Aggiungere 40 microlitri di idrossido di sodio 50 millimolare agli embrioni. Posizionare i tubi in un bagno di metallo a 95 gradi Celsius per 20 minuti, quindi vortice per 15 secondi. Aggiungere quattro microlitri di un molare Tris cloridrato a pH otto in ciascun tubo.
Centrifugare i tubi a 2000g per 10 secondi a temperatura ambiente. Trasferire il surnatante in una nuova provetta per PCR. Rimuovere un microlitro di surnatante dal tubo PCR e utilizzarlo per il sequenziamento Sanger.
Quindi conservare il surnatante rimanente a 20 gradi Celsius. Per analizzare i dati di sequenziamento Sanger, iniziare caricando il file di sequenziamento nella casella carica file ab1. Inserire la sequenza di gRNA di 20 coppie di basi nell'orientamento da 5' a 3' nella casella "sequenza" di invio di gRNA.
Inserite la posizione di base corrispondente nelle caselle 5'start e 3'end. Ottieni l'efficienza di editing di base facendo clic su "editing predittivo" e controllando la qualità dei dati di sequenziamento.

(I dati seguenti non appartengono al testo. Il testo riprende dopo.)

(** The subtotal and the total line both show the [totalAmount] that
    was passed, each beside its label. *)
Lemma totals_block_lines (s : Receipt.sale) (l : layout) :
  let d := ldoc (Receipt.totals_block rt s l) in
  let lx := Receipt.contentWidth rt - 100 in
  let vx := pageWidth_pt rt - Receipt.margin - 5 in
  let p := currentPage (ldoc l) in
  (exists y, adjacent (p, Text "Subtotal:" lx y ARight)
                      (p, Text (peso rt (Receipt.totalAmount s)) vx y ARight) (log d))
  /\ (exists y, adjacent (p, Text "TOTAL:" lx y ARight)
                         (p, Text (peso rt (Receipt.totalAmount s)) vx y ARight) (log d)).
Proof.
  cbn zeta. unfold Receipt.totals_block. rewrite peso_default.
  split.
  - exists (ypos l + 15).
    eapply adjacent_extends.
    2:{ apply (@adjacent_emits (currentPage (ldoc l)) _ _
                 [SetFont Normal; SetFontSize Receipt.FONT_SIZE_BODY;
                  Text "Subtotal:" (Receipt.contentWidth rt - 100) (ypos l + 15) ARight;
                  Text (peso rt (Receipt.totalAmount s))
                       (pageWidth_pt rt - Receipt.margin - 5) (ypos l + 15) ARight]
                 (ldoc l) eq_refl).
        now exists [SetFont Normal; SetFontSize Receipt.FONT_SIZE_BODY], []. }
    grows.
  - destruct (toLowerCase (Receipt.paymentMethod s) =? "cash")%string;
      destruct (Receipt.gt_zero (Number rt (Receipt.default_num (Receipt.tenderedAmount s) 0)));
      cbn [andb]; unfold draw, advance; cbn [ldoc ypos]; eexists;
      match goal with
      | |- adjacent _ _ (log (emits _ (emits ?cs ?d0))) =>
          apply (@adjacent_extends _ _ (emits cs d0));
          [ apply extends_emits, extends_refl
          | apply (@adjacent_emits _ _ _ cs d0 eq_refl);
            now exists [SetFont Bold; SetFontSize (Receipt.FONT_SIZE_HEADER + 2)], [] ]
      end.
Qed.

(** Every item has its line, with unit price times quantity as amount. *)
Lemma receipt_row_amount (s : Receipt.sale) (it : Receipt.item) :
  In it (Receipt.items s) ->
  exists p y,
    In (p, Text (peso rt (Receipt.of_num (Receipt.sub rt it))) (Receipt.colAmt_Right rt) y ARight)
       (log (Receipt.generateSaleReceipt rt s)).
Proof.
  intros H. apply in_split in H. destruct H as (pre & post & E).
  unfold Receipt.generateSaleReceipt. rewrite E.
  unfold Receipt.table_rows, forEach. rewrite forEach_from_app. cbn [forEach_from].
  set (l0 := forEach_from (Receipt.row_step rt) 0 pre (Receipt.before_rows rt s)).
  set (i := (0 + List.length pre)%nat).
  exists (currentPage (ldoc (Receipt.page_break l0))), (ypos (Receipt.page_break l0) + 16).
  eapply extends_In.
  - eapply extends_trans; [|apply receipt_totals_extend].
    apply (@forEach_extends _ _ (fun l : layout => l) (Receipt.row_step rt)
             750 Receipt.margin [] (fun _ r y => Receipt.row_cmds rt r y)
             (Receipt.rowHeight rt) (receipt_step_lay rt)).
  - unfold Receipt.row_step. cbn [ldoc advance draw].
    apply In_emits; [reflexivity|].
    unfold Receipt.row_cmds. apply in_or_app. right. apply in_or_app. right.
    cbn. tauto.
Qed.

End ReceiptTotals.


(* ================================================================= *)
(** * Further properties of the generators *)

(** The second part follows the documents from the row loop to the
    footer pass - what a loop appends, how many rows a page takes, how
    far down the body draws, what the footer pass adds - and the figures
    of the returns and sales summaries.  It then embeds the code around
    the generators: the page window and the inventory figures of
    [ReportsController] (source file part_000), the inventory report of
    the second copy of the utility (part_002) and the colour helper of
    the dashboard (part_001). *)

(* ================================================================= *)
(** ** The footer pass *)

Section FooterPass.

(** The footer calls of page [i] of [n], as a copy of the utility makes
    them. *)
Variable footer : nat -> nat -> list cmd.

Definition stamp_pages (n : nat) (l : list nat) (d : doc) : doc :=
  fold_left (fun d k => emits (footer k n) (setPage k d)) l d.

Lemma page_cmds_stamp_pages (n i : nat) (l : list nat) :
  NoDup l ->
  forall d,
    page_cmds i (stamp_pages n l d)
    = (page_cmds i d ++ if existsb (Nat.eqb i) l then footer i n else [])%list.
Proof.
  unfold stamp_pages.
  induction 1 as [|k l Hk Hl IH]; intros d; cbn [fold_left existsb].
  - now rewrite app_nil_r.
  - rewrite IH, page_cmds_emits, page_cmds_setPage. cbn [currentPage setPage].
    rewrite (Nat.eqb_sym i k).
    destruct (Nat.eqb_spec k i) as [E|E]; cbn [orb].
    + subst k. replace (existsb (Nat.eqb i) l) with false; [now rewrite app_nil_r|].
      symmetry. apply not_true_is_false. intros C. apply existsb_exists in C.
      destruct C as (x & Hx & Ex). apply Nat.eqb_eq in Ex. now subst x.
    + now rewrite app_nil_r.
Qed.

Lemma existsb_seq (i n : nat) :
  existsb (Nat.eqb i) (seq 1 n) = ((1 <=? i) && (i <=? n))%nat.
Proof.
  destruct (existsb (Nat.eqb i) (seq 1 n)) eqn:E.
  - apply existsb_exists in E. destruct E as (x & Hx & Ex).
    apply Nat.eqb_eq in Ex. subst x. apply in_seq in Hx.
    symmetry. apply andb_true_iff. split; apply Nat.leb_le; lia.
  - destruct ((1 <=? i) && (i <=? n))%nat eqn:F; [|reflexivity].
    apply andb_true_iff in F. destruct F as [F1 F2].
    apply Nat.leb_le in F1, F2.
    assert (C : existsb (Nat.eqb i) (seq 1 n) = true).
    { apply existsb_exists. exists i. split; [apply in_seq; lia | apply Nat.eqb_refl]. }
    congruence.
Qed.

Lemma numPages_stamp_pages (n : nat) (l : list nat) :
  forall d, numPages (stamp_pages n l d) = numPages d.
Proof.
  unfold stamp_pages. induction l as [|k l IH]; intros d; cbn [fold_left]; [reflexivity|].
  now rewrite IH.
Qed.

Lemma extends_stamp_pages (n : nat) (l : list nat) :
  forall d, extends d (stamp_pages n l d).
Proof.
  unfold stamp_pages. induction l as [|k l IH]; intros d; cbn [fold_left]; [apply extends_refl|].
  eapply extends_trans; [|apply IH]. apply extends_emits, extends_setPage, extends_refl.
Qed.

Lemma In_stamp_pages (n : nat) (e : nat * cmd) (l : list nat) :
  forall d, In e (log (stamp_pages n l d)) -> In e (log d) \/ In (snd e) (footer (fst e) n).
Proof.
  unfold stamp_pages.
  induction l as [|k l IH]; intros d H; cbn [fold_left] in H; [now left|].
  apply IH in H. destruct H as [H|H]; [|now right].
  rewrite log_emits in H. cbn [log setPage currentPage] in H.
  apply in_app_or in H. destruct H as [H|H]; [now left|].
  apply in_map_iff in H. destruct H as (c & <- & Hc). now right.
Qed.

(** A pass over the pages [1 .. numPages d] adds no page and appends to
    every existing page its own footer, numbered with the page and the
    page count; it touches nothing else. *)
Lemma stamped (d : doc) (i : nat) :
  let d' := stamp_pages (numPages d) (seq 1 (numPages d)) d in
  numPages d' = numPages d
  /\ ((1 <= i <= numPages d')%nat ->
      page_cmds i d' = (page_cmds i d ++ footer i (numPages d'))%list).
Proof.
  cbn zeta. rewrite numPages_stamp_pages. split; [reflexivity|].
  intros [H1 H2]. rewrite page_cmds_stamp_pages by apply seq_NoDup.
  rewrite existsb_seq. apply Nat.leb_le in H1, H2. now rewrite H1, H2.
Qed.

End FooterPass.

Lemma stamp_footers_pages (rt : runtime) (adminName : string) (d : doc) :
  stamp_footers rt adminName d
  = stamp_pages (footer_cmds rt adminName) (numPages d) (seq 1 (numPages d)) d.
Proof. reflexivity. Qed.

(** X1.  In the finished sales, returns and inventory reports every
    page [i] from 1 to the page count [N] ends with exactly one footer,
    the one reading "Page i of N", appended to what the body drew on
    that page; the pass adds no page. *)
Theorem every_page_gets_its_footer (rt : runtime) (adminName : string) (i : nat) :
  (forall sd a b c,
     let body := ldoc (SalesReport.body rt sd a b c) in
     let d := SalesReport.generateSalesReportPDF rt sd a b adminName c in
     numPages d = numPages body
     /\ ((1 <= i <= numPages d)%nat ->
         page_cmds i d
         = (page_cmds i body ++ footer_cmds rt adminName i (numPages d))%list))
  /\ (forall rows a b,
        let body := ldoc (ReturnsReport.body rt rows a b) in
        let d := ReturnsReport.generateReturnsReportPDF rt rows a b adminName in
        numPages d = numPages body
        /\ ((1 <= i <= numPages d)%nat ->
            page_cmds i d
            = (page_cmds i body ++ footer_cmds rt adminName i (numPages d))%list))
  /\ (forall rows a b,
        let body := ldoc (InventoryReport.body rt rows a b) in
        let d := InventoryReport.generateInventoryReportPDF rt rows a b adminName in
        numPages d = numPages body
        /\ ((1 <= i <= numPages d)%nat ->
            page_cmds i d
            = (page_cmds i body ++ footer_cmds rt adminName i (numPages d))%list)).
Proof.
  split; [|split].
  - intros sd a b c body d. subst body d. unfold SalesReport.generateSalesReportPDF.
    rewrite stamp_footers_pages. apply stamped.
  - intros rows a b body d. subst body d. unfold ReturnsReport.generateReturnsReportPDF.
    rewrite stamp_footers_pages. apply stamped.
  - intros rows a b body d. subst body d. unfold InventoryReport.generateInventoryReportPDF.
    rewrite stamp_footers_pages. apply stamped.
Qed.


(** Page 2 of the report of 38 rows. *)
Lemma every_page_gets_its_footer_witness :
  let sd := Some [Samples.ord Samples.rows38] in
  let d := SalesReport.generateSalesReportPDF Sample.rt sd "2025-11-01" "2025-11-03" "me" "Daily" in
  (1 <= 2 <= numPages d)%nat
  /\ page_cmds 2 d
     = (page_cmds 2 (ldoc (SalesReport.body Sample.rt sd "2025-11-01" "2025-11-03" "Daily"))
          ++ footer_cmds Sample.rt "me" 2 (numPages d))%list.
Proof.
  intros sd d.
  assert (H : (1 <= 2 <= numPages d)%nat) by (vm_compute; lia).
  split; [exact H|].
  exact (proj2 (proj1 (every_page_gets_its_footer Sample.rt "me" 2)
                  sd "2025-11-01" "2025-11-03" "Daily") H).
Defined.
(** C10, amended.  Take two runs of the messaging script from process
    states that give [TWILIO_SID] and [TWILIO_AUTH_TOKEN] the same values
    (set or unset), whatever the [.env] file holds and whatever the other
    environment variables are.  Whatever the libraries do, in both runs
    the only input the script itself takes is [os.getenv] of these two
    variables, and every client construction is handed the same two
    values.  When moreover the libraries themselves take nothing from the
    process but these two variables and the calls made so far, the two
    runs make the same calls with the same results, write the same text to
    standard output and end the same way. *)
Theorem twilio_client_own_reads_are_two_variables (w : World) (st1 st2 : state) :
  environ st1 !! "TWILIO_SID" = environ st2 !! "TWILIO_SID" ->
  environ st1 !! "TWILIO_AUTH_TOKEN" = environ st2 !! "TWILIO_AUTH_TOKEN" ->
  stdout st1 = stdout st2 ->
  history st1 = history st2 ->
  Forall (fun e => reads_input e = true ->
                   e = getenv "TWILIO_SID" None \/ e = getenv "TWILIO_AUTH_TOKEN" None)
         ((calls w twilio_client st1).*1 ++ (calls w twilio_client st2).*1) /\
  Forall (fun c => c = (env_value st1 "TWILIO_SID", env_value st1 "TWILIO_AUTH_TOKEN"))
         (constructions (calls w twilio_client st1) ++
          constructions (calls w twilio_client st2)) /\
  (respects ["TWILIO_SID"; "TWILIO_AUTH_TOKEN"] w ->
   (run w twilio_client st1).1 = (run w twilio_client st2).1 /\
   stdout (run w twilio_client st1).2 = stdout (run w twilio_client st2).2 /\
   calls w twilio_client st1 = calls w twilio_client st2).
Proof.
  intros Hsid Htok Hout Hhist. split; [|split].
  - apply Forall_app. split; apply List.Forall_forall; intros e Hin;
      apply list_elem_of_In, list_elem_of_fmap in Hin as (en & -> & Hen);
      apply list_elem_of_In, calls_emitted, twilio_client_emits in Hen;
      destruct Hen as [(m & ns & ->) | [-> | [-> | [(a & b & ->) | [v ->]]]]];
      simpl; intros Hr; try discriminate Hr; auto.
  - apply Forall_app. split.
    + unfold twilio_client, env_value. run_script; cbn; by repeat constructor.
    + unfold env_value. rewrite Hsid, Htok.
      unfold twilio_client. run_script; cbn; by repeat constructor.
  - intros Hw.
    destruct (run_agree w ["TWILIO_SID"; "TWILIO_AUTH_TOKEN"] twilio_client Hw)
      with (st1 := st1) (st2 := st2) as (Ho & _ & Hout' & Hhist').
    + intros e He. apply twilio_client_emits in He.
      destruct He as [(m & ns & ->) | [-> | [-> | [(a & b & ->) | [v ->]]]]];
        simpl; auto.
    + repeat split; try done.
      intros k [<- | [<- | []]]; done.
    + repeat split; try done.
      rewrite !run_history, Hhist in Hhist'. by apply app_inv_head in Hhist'.
Qed.

Lemma twilio_client_own_reads_are_two_variables_witness :
  (run sample_world twilio_client (fresh credentials ∅)).1 =
  (run sample_world twilio_client (fresh more_variables other_dotenv)).1 /\
  stdout (run sample_world twilio_client (fresh credentials ∅)).2 =
  stdout (run sample_world twilio_client (fresh more_variables other_dotenv)).2 /\
  calls sample_world twilio_client (fresh credentials ∅) =
  calls sample_world twilio_client (fresh more_variables other_dotenv).
Proof.
  assert (Hsid : environ (fresh credentials ∅) !! "TWILIO_SID" =
                 environ (fresh more_variables other_dotenv) !! "TWILIO_SID")
    by (vm_compute; reflexivity).
  assert (Htok : environ (fresh credentials ∅) !! "TWILIO_AUTH_TOKEN" =
                 environ (fresh more_variables other_dotenv) !! "TWILIO_AUTH_TOKEN")
    by (vm_compute; reflexivity).
  destruct (twilio_client_own_reads_are_two_variables sample_world
              (fresh credentials ∅) (fresh more_variables other_dotenv)
              Hsid Htok eq_refl eq_refl) as (_ & _ & Hsame).
  apply Hsame. intros st1 st2 e _. reflexivity.
Defined.

(** For contrast: the variant that calls [load_dotenv()] first does depend
    on the [.env] file, while the script of the repository builds its
    client from the environment alone. *)
Remark loading_dotenv_would_depend_on_file :
  constructions (calls sample_world twilio_client_loading_dotenv (fresh ∅ ∅)) =
    [(VNone, VNone)] /\
  constructions (calls sample_world twilio_client_loading_dotenv (fresh ∅ other_dotenv)) =
    [(VStr "ACother", VStr "other")] /\
  constructions (calls sample_world twilio_client (fresh ∅ other_dotenv)) =
    [(VNone, VNone)].
Proof. vm_compute. done. Qed.

(** ** Further properties of the scripts *)

(** X1.  Either script writes to standard output exactly when its run
    reaches the end: a finished run has added one line, [str] of the value
    it printed followed by a newline, and a run ended by a failure has
    added nothing. *)
Theorem scripts_print_iff_finished (w : World) (st : state) :
  match (run w transformer st).1 with
  | Finished =>
      exists chatbot completion text,
        In (call_pipeline chatbot "Hello!" 20, Returned completion)
           (calls w transformer st) /\
        str_of w completion = Returned text /\
        stdout (run w transformer st).2 = stdout st +:+ text +:+ newline
  | Failed _ => stdout (run w transformer st).2 = stdout st
  end /\
  match (run w twilio_client st).1 with
  | Finished =>
      exists client text,
        In (Client (env_value st "TWILIO_SID") (env_value st "TWILIO_AUTH_TOKEN"),
            Returned client)
           (calls w twilio_client st) /\
        str_of w client = Returned text /\
        stdout (run w twilio_client st).2 = stdout st +:+ text +:+ newline
  | Failed _ => stdout (run w twilio_client st).2 = stdout st
  end.
Proof.
  split.
  - unfold transformer. run_script; try reflexivity.
    exists r0, r1, s. split; [cbn; tauto | done].
  - unfold twilio_client, env_value. run_script; try reflexivity.
    exists r2, s. split; [cbn; tauto | done].
Qed.

(** X3.  When an import of either script fails, the run has made no call
    but imports: no model is loaded, no environment variable is read, no
    client is constructed, nothing is printed, and the run ends with an
    exception. *)
Theorem failed_import_stops_script (w : World) (st : state) (p : prog) :
  p = transformer \/ p = twilio_client ->
  import_failed (calls w p st) = true ->
  Forall (fun en : entry => is_import en.1 = true) (calls w p st) /\
  (exists x, (run w p st).1 = Failed x) /\
  stdout (run w p st).2 = stdout st.
Proof.
  intros [-> | ->].
  - unfold transformer. run_script; cbn; intros H; try discriminate H.
    split; [by repeat constructor | eauto].
  - unfold twilio_client. run_script; cbn; intros H; try discriminate H;
      (split; [by repeat constructor | eauto]).
Qed.

Lemma failed_import_stops_script_witness :
  Forall (fun en : entry => is_import en.1 = true)
         (calls no_dotenv_world twilio_client (fresh credentials ∅)) /\
  (exists x, (run no_dotenv_world twilio_client (fresh credentials ∅)).1 = Failed x) /\
  stdout (run no_dotenv_world twilio_client (fresh credentials ∅)).2 =
    stdout (fresh credentials ∅).
Proof.
  apply (failed_import_stops_script no_dotenv_world (fresh credentials ∅)
           twilio_client (or_intror eq_refl)).
  vm_compute. reflexivity.
Defined.
(** For targets other than the three reserved tokens: a target that matches
    none of the names it is looked up against (the layer names, unless
    parameters are asked for, and the names of the parameters) makes the
    resolution raise the ValueError, and is in the list that its message
    prints. *)
Theorem unmatched_target_is_reported :
  forall (re_match : string -> string -> bool) (env : Imports)
         (targets : Targets) (module : TorchModule) (params : bool)
         (target : string),
    targets_eq_str targets ALL_TARGET = false ->
    targets_eq_str targets ALL_PRUNABLE_TARGET = false ->
    targets_eq_str targets ALL_QUANTIZABLE_TARGET = false ->
    In target (as_list targets) ->
    (forall name, In name (candidates module params) ->
                  target_matches re_match target name = false) ->
    exists missed,
      match_layers_params re_match env targets module params = ValueError missed
      /\ In target missed.
Proof.
  intros re_match env targets module params target H1 H2 H3 Hin Hnone.
  unfold match_layers_params. rewrite H1, H2, H3.
  destruct (fold_left (layer_step re_match targets params) (named_modules module)
                      (map (fun _ => false) (as_list targets), []))
    as [found resolved] eqn:Ef.
  assert (Hc : credited re_match (as_list targets) (candidates module params) found).
  { change found with (fst (found, resolved)). rewrite <- Ef.
    apply layers_loop_credited.
    - intros name layer. apply candidates_cover.
    - split; [simpl; now rewrite length_map|].
      intros k Hk. simpl in Hk. now rewrite nth_all_false in Hk. }
  destruct (In_nth_error _ _ Hin) as [k Hk].
  assert (Hf : nth k found false = false).
  { destruct (nth k found false) eqn:E; [|reflexivity].
    destruct Hc as [_ Hc]. destruct (Hc k E) as (t & name & Ht & Hn & Hm).
    assert (t = target) by congruence. subst t.
    rewrite (Hnone name Hn) in Hm. discriminate. }
  destruct Hc as [Hlen _].
  pose proof (missed_targets_In (as_list targets) found k target Hlen Hk Hf) as Hmiss.
  exists (missed_targets found (as_list targets)). split; [|exact Hmiss].
  destruct (missed_targets found (as_list targets)); [contradiction | reflexivity].
Qed.

Lemma unmatched_target_is_reported_witness :
  exists missed,
    match_layers_params PyRe.re_match Trees.all_imports
      (TargetList ["fc"; "head"]) Trees.one_linear false
    = ValueError missed
    /\ In "head" missed.
Proof.
  apply (unmatched_target_is_reported PyRe.re_match Trees.all_imports
           (TargetList ["fc"; "head"]) Trees.one_linear false "head").
  - reflexivity.
  - reflexivity.
  - reflexivity.
  - right. now left.
  - intros name Hn. vm_compute in Hn.
    repeat (destruct Hn as [<- | Hn]; [reflexivity|]). contradiction.
Defined.

End ResolverClaims.

(* ===================================================================== *)
(** * The resolver, function by function                                  *)
(* ===================================================================== *)

Module DictFacts.

Open Scope string_scope.

Lemma dict_get_set_same {V : Type} (d : list (string * V)) (k : string) (v : V) :
  Py.dict_get (Py.dict_set d k v) k = Some v.
Proof.
  induction d as [|[k' v'] d IH]; simpl.
  - now rewrite String.eqb_refl.
  - destruct (String.eqb k' k) eqn:E; simpl.
    + now rewrite String.eqb_refl.
    + now rewrite E.
Qed.

Lemma dict_get_set_other {V : Type} (d : list (string * V)) (k k' : string) (v : V) :
  k' <> k -> Py.dict_get (Py.dict_set d k v) k' = Py.dict_get d k'.
Proof.
  intros Hne. induction d as [|[k0 v0] d IH]; simpl.
  - destruct (String.eqb k k') eqn:E; [|reflexivity].
    apply String.eqb_eq in E. congruence.
  - destruct (String.eqb k0 k) eqn:E; simpl.
    + apply String.eqb_eq in E. subst k0.
      destruct (String.eqb k k') eqn:E'; [|reflexivity].
      apply String.eqb_eq in E'. congruence.
    + now rewrite IH.
Qed.

Lemma dict_get_In {V : Type} (d : list (string * V)) (k : string) :
  In k (map fst d) <-> Py.dict_get d k <> None.
Proof.
  induction d as [|[k0 v0] d IH]; simpl.
  - split; [contradiction | congruence].
  - destruct (String.eqb k0 k) eqn:E.
    + apply String.eqb_eq in E. split; [discriminate | now left].
    + apply String.eqb_neq in E. rewrite <- IH. split; [intros [?|?]; congruence | now right].
Qed.

Lemma dict_set_keys {V : Type} (d : list (string * V)) (k : string) (v : V) :
  forall k', In k' (map fst (Py.dict_set d k v)) <-> k' = k \/ In k' (map fst d).
Proof.
  intros k'. rewrite !dict_get_In.
  destruct (string_dec k' k) as [->|Hne].
  - rewrite dict_get_set_same. split; [now left | discriminate].
  - rewrite dict_get_set_other by exact Hne. split; [now right | intros [?|?]; congruence].
Qed.





End DictFacts.

Module ResolverDict.

Import Resolver DictFacts.
Open Scope string_scope.


Section WithRegex.

Variable re_match : string -> string -> bool.









End WithRegex.

End ResolverDict.

Module ResolverFound.

Import Resolver ResolverFacts DictFacts ResolverDict.
Open Scope string_scope.


Section WithRegex.

Variable re_match : string -> string -> bool.













End WithRegex.

End ResolverFound.

Module ResolverNames.

Import Resolver ResolverFacts DictFacts ResolverDict ResolverFound.
Open Scope string_scope.




Lemma append_inj_l (a p p' : string) : a ++ p = a ++ p' -> p = p'.
Proof. induction a as [|c a IH]; simpl; intros H; [exact H|]. injection H as H. auto. Qed.



Section WithRegex.

Variable re_match : string -> string -> bool.





End WithRegex.

End ResolverNames.

Module ResolverLookup.

Import Resolver ResolverFacts DictFacts ResolverDict ResolverFound ResolverNames.
Open Scope string_scope.








End ResolverLookup.

Module ResolverSingle.

Import Resolver ResolverFacts DictFacts ResolverDict ResolverFound ResolverNames.
Open Scope string_scope.

Section WithRegex.

Variable re_match : string -> string -> bool.





End WithRegex.

End ResolverSingle.

Module ResolverByName.

Import Resolver ResolverFacts DictFacts ResolverDict ResolverFound ResolverNames.
Import ResolverSingle.
Open Scope string_scope.






End ResolverByName.

Module ResolverReserved.

Import Resolver ResolverFacts DictFacts.
Open Scope string_scope.








End ResolverReserved.

Module ResolverByClass.

Import Resolver ResolverReserved.
Open Scope string_scope.



End ResolverByClass.

Module ResolverParams.

Import Resolver ResolverFacts DictFacts ResolverNames ResolverReserved.
Open Scope string_scope.








End ResolverParams.

Module ResolverWeights.

Import Resolver ResolverFacts DictFacts ResolverNames ResolverReserved ResolverParams.
Open Scope string_scope.



End ResolverWeights.

(* ===================================================================== *)
(** * Properties of the layer finder                                      *)
(* ===================================================================== *)

Module FeatureImitationFacts.

Import Resolver FeatureImitation DictFacts ResolverReserved.
Open Scope string_scope.

(** One step of the walk, on an entry of [named_modules]. *)
Local Abbreviation keep layer_names :=
  (fun (d : list (string * TorchModule)) '(n, l) =>
     if existsb (String.eqb n) layer_names then Py.dict_set d n l else d).


End FeatureImitationFacts.

Module FeatureImitationLayers.

Import Resolver FeatureImitation DictFacts ResolverReserved FeatureImitationFacts.
Open Scope string_scope.



End FeatureImitationLayers.

(* ===================================================================== *)
(** * Properties of the recipe stage                                      *)
(* ===================================================================== *)

Module StageFacts.

Import Stage DictFacts.
Open Scope string_scope.

Lemma slice_from_app (a b : string) : Py.slice_from (String.length a) (a ++ b) = b.
Proof. induction a as [|c a IH]; simpl; [now destruct b | exact IH]. Qed.

Lemma length_append (a b : string) :
  String.length (a ++ b) = String.length a + String.length b.
Proof. induction a as [|c a IH]; simpl; [reflexivity | now rewrite IH]. Qed.

Lemma endswith_app (a suffix : string) : Py.endswith (a ++ suffix) suffix = true.
Proof.
  unfold Py.endswith. rewrite length_append.
  replace (String.length a + String.length suffix - String.length suffix)
    with (String.length a) by lia.
  rewrite slice_from_app, String.eqb_refl.
  apply Nat.leb_le. lia.
Qed.

Lemma slice_to_from (n : nat) (s : string) : Py.slice_to n s ++ Py.slice_from n s = s.
Proof.
  revert s. induction n as [|n IH]; intros [|c s]; simpl; try reflexivity.
  now rewrite IH.
Qed.

(** A string that ends with [suffix] is what comes before, then [suffix]. *)
Lemma endswith_split (s suffix : string) :
  Py.endswith s suffix = true ->
  s = Py.slice_to (String.length s - String.length suffix) s ++ suffix.
Proof.
  unfold Py.endswith. intros H. apply andb_prop in H. destruct H as [H _].
  apply String.eqb_eq in H.
  set (n := String.length s - String.length suffix) in *.
  rewrite <- H. symmetry. apply slice_to_from.
Qed.

(** Splitting at the last ["_modifiers"] of a string that ends with it
    gives what comes before. *)
Lemma rsplit1_suffix (g : string) :
  rsplit1 "_modifiers" (g ++ "_modifiers") = Some (g, "").
Proof.
  induction g as [|c g IH]; [reflexivity|].
  cbn [append rsplit1]. now rewrite IH.
Qed.

Lemma group_of_suffixed (g : string) : group_of_key (g ++ "_modifiers") = Some g.
Proof.
  unfold group_of_key, rsplit1_head.
  now rewrite endswith_app, rsplit1_suffix.
Qed.

Lemma tag_list_spec (group : string) (l : list PyValue) :
  forall appended l',
    tag_list group l = (None, appended, l') -> Forall tagged appended.
Proof.
  induction l as [|x l IH]; intros appended l' H; cbn [tag_list] in H.
  - injection H as <- <-. constructor.
  - destruct x as [s | t | l0 | d]; try discriminate.
    destruct (tag_list group l) as [[e app] l''] eqn:E.
    injection H as -> <- <-. constructor; [|now apply (IH app l'')].
    eexists. split; [reflexivity|]. apply dict_set_keys. now left.
Qed.

Lemma tag_spec (group : string) (value : PyValue) :
  forall appended value',
    tag group value = (None, appended, value') -> Forall tagged appended.
Proof.
  intros appended value' H. destruct value as [[|c s] | t | l | [|x d]];
    cbn [tag] in H; try discriminate; try (injection H as <- <-; constructor).
  destruct (tag_list group l) as [[e app] l'] eqn:E.
  injection H as -> <- <-. now apply (tag_list_spec group l app l').
Qed.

Un modello di zebrafish con anemia blackfan di diamante è stato costruito convertendo l'adenina del codone iniziale di Tsr2 in guanina.
L'analisi EditR dei dati di sequenza ha dimostrato una sovrapposizione AG alla base adenina del codone di partenza Tsr2. Il fenotipo dei due embrioni di Tsr2 di un giorno mostrava occhi più piccoli rispetto agli embrioni di controllo. Un pericardio gonfio è stato osservato anche negli embrioni mutanti.
Al fine di ottenere un editing di base efficiente, si prega di seguire rigorosamente il principio di progettazione delle linee guida precedentemente menzionato, che è un prerequisito per il successo dell'esperimento. Modelli accurati sono essenziali per lo studio delle malattie correlate alla variante a singolo nucleotide. Lo sviluppo di SprY-ABE8e fornisce uno strumento efficace per una modellazione accurata, che aiuta a promuovere la ricerca di meccanismi e trattamenti della malattia.